Task brief: Across the entries below, how many lines have the word "rounds" in them? Respond with only the number.

Data for this task:
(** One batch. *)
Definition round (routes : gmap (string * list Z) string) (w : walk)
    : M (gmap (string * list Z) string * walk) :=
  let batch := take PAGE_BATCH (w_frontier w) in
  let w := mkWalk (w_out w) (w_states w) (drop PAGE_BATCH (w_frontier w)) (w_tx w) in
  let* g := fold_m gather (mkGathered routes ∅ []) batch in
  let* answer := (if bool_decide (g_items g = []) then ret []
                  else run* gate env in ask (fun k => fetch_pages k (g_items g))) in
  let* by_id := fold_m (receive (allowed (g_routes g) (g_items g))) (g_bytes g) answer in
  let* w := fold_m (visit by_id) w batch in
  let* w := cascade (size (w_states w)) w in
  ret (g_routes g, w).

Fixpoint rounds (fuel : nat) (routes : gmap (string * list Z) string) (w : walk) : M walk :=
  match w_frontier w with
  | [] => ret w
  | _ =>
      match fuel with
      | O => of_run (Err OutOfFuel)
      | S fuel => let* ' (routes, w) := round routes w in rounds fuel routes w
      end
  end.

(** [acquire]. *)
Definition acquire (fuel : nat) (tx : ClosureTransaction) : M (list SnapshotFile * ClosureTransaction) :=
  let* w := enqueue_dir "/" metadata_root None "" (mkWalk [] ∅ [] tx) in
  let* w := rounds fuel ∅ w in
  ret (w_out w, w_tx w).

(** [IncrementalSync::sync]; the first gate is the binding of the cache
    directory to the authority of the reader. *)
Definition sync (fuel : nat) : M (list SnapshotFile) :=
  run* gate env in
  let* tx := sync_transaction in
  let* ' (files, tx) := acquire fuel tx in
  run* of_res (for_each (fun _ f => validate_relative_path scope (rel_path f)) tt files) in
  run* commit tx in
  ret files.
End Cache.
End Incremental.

Your response: 3